Sebastian’s debut memoir, ranging from a French boarding school to life in Texas, describes the near-death experience that prompted her belief in God.

As Unbelievable / And Even At Times Impossible / As They Might Seem / These Events Are All Real,” Sebastian claims in an overblown epigraph to her spiritual memoir. This might suggest a fantastical story, but it’s a straightforward, chronological account of Sebastian’s teens and 20s—with a mystical experience appended. The book begins with Sebastian leaving Spain for Largenté, a strict Catholic boarding school in southwest France. She deftly paints her falsely rosy picture of what an all-girls school would be like: “…pillow fights, girl chats by the Dorm’s fireplace, giggling in lacy gowns dreaming of a romantic future while braiding our hair.” Instead, arriving late on her first day, she was given penance for not addressing the nuns by proper titles. She quickly learned to stifle her individuality and perform rote actions unquestioningly. Influenced by Stoics and existentialists, Sebastian was melancholy until a new friend, Michelle, arrived from Houston. Intrigued by Michelle’s yearbooks, Sebastian decided to move to Texas after graduation.

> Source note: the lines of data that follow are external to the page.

(** ** The checks of build_tree_fn *)

Section Preconditions.
Context {DA : DoubleArith}.





End Preconditions.



(** ** InitialiseRoot and the tree of depth 0 *)

Section RootProperties.
Context {DA : DoubleArith}.

(** The sum of column [o] of a store over the rows of a slab, taken from
    the first row on. *)
Definition column_sum (rows : Rect3) (s : Store) (o : Z) : double :=
  sum_upto (Z.to_nat (hi0 rows - lo0 rows + 1))
    (λ k, acc s (lo0 rows + k) 0 o).

(** The sum over all the rows of the launch: the sums of the shards, added
    by [SumAllReduce].  The rows of a shard are those of its gradient store,
    with which its hessian store is aligned. *)
Definition global_sum (context : TaskContext) (sel : Shard → Store) (o : Z)
  : double :=
  SumAllReduce
    (column_sum (shape (in_g (inputs context))) (sel (inputs context)) o)
    (map (λ p, column_sum (shape (in_g p)) (sel p) o) (peers context)).

Lemma for_range_sum_from lo hi (t : Z → double) :
  for_range lo hi (λ i a, a +! t i) dzero
  = sum_upto (Z.to_nat (hi - lo)) (λ k, t (lo + k)).
Proof.
  destruct (decide (lo ≤ hi)) as [Hle|Hgt].
  - apply (for_range_invariant
      (λ m a, a = sum_upto (Z.to_nat (m - lo)) (λ k, t (lo + k)))); [done| |].
    + by replace (lo - lo) with 0 by lia.
    + intros i a Hi ->.
      replace (Z.to_nat (i + 1 - lo)) with (S (Z.to_nat (i - lo))) by lia.
      simpl. do 2 f_equal. lia.
  - rewrite for_range_empty by lia.
    by replace (Z.to_nat (hi - lo)) with 0%nat by lia.
Qed.

(** The inner loop of the sums: every output gets the row's pair added. *)
Lemma base_sums_row (n : Z) (v : Z → GPair) (bs : list GPair) :
  length bs = Z.to_nat n →
  let bs' := for_range 0 n
               (λ j bs, vec_set bs j (gadd (vec_at gzero bs j) (v j))) bs in
  length bs' = length bs ∧
  ∀ o, 0 ≤ o < n → vec_at gzero bs' o = gadd (vec_at gzero bs o) (v o).
Proof.
  intros Hlen bs'. subst bs'.
  destruct (decide (0 ≤ n)) as [Hn|Hn].
  2:{ rewrite for_range_empty by lia. split; [done|]. intros; lia. }
  assert (∀ m, 0 ≤ m ≤ n →
    let r := for_range 0 m
               (λ j bs, vec_set bs j (gadd (vec_at gzero bs j) (v j))) bs in
    length r = length bs ∧
    ∀ o, 0 ≤ o < n →
      vec_at gzero r o
      = if o <? m then gadd (vec_at gzero bs o) (v o) else vec_at gzero bs o)
    as Hgen.
  { intros m Hm.
    apply (for_range_invariant
      (λ m r, length r = length bs ∧
         ∀ o, 0 ≤ o < n →
           vec_at gzero r o
           = if o <? m then gadd (vec_at gzero bs o) (v o)
             else vec_at gzero bs o)); [lia| |].
    - split; [done|]. intros o Ho. by destruct (Z.ltb_spec o 0); [lia|].
    - intros i r Hi [Hl Hr]. split; [by rewrite length_vec_set|].
      intros o Ho. destruct (decide (o = i)) as [->|Hne].
      + rewrite vec_at_set_eq by lia. rewrite Hr by lia.
        destruct (Z.ltb_spec i i); [lia|].
        by destruct (Z.ltb_spec i (i + 1)); [|lia].
      + rewrite vec_at_set_ne by lia. rewrite Hr by lia.
        destruct (Z.ltb_spec o i), (Z.ltb_spec o (i + 1)); try done; lia. }
  destruct (Hgen n ltac:(lia)) as [Hl Hr]. split; [done|].
  intros o Ho. rewrite Hr by done. by destruct (Z.ltb_spec o n); [|lia].
Qed.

College presented a difficult decision between two suitors as well as much agonizing over evolution. Though unconvinced by the theory, Sebastian resisted the seeming alternative of superstitious religion—until a spring break car accident that should have killed her (she incurred multiple skull fractures and brain hematomas, as evidenced in the appendix’s medical reports) convinced her of God’s existence. Like Blaise Pascal, she had a mystical experience in which she heard Jesus speak. Sebastian vividly evokes each setting and remembers her teen angst with notable recreated dialogue, but the religious preoccupation feels like a hidden agenda. Still, she often writes lyrically, as when remembering “the blended mist of calming beauty and inner inquietude.” Possessives, plurals, verb forms, punctuation and capitalization pose problems—“The three of us joined the large group of girls going together towards the Hallway leading to the English Language class”—in addition to homonym slips and dangling modifiers; all could be ameliorated by a native speaker’s thorough edit. Additionally, translation of every French phrase feels superfluous.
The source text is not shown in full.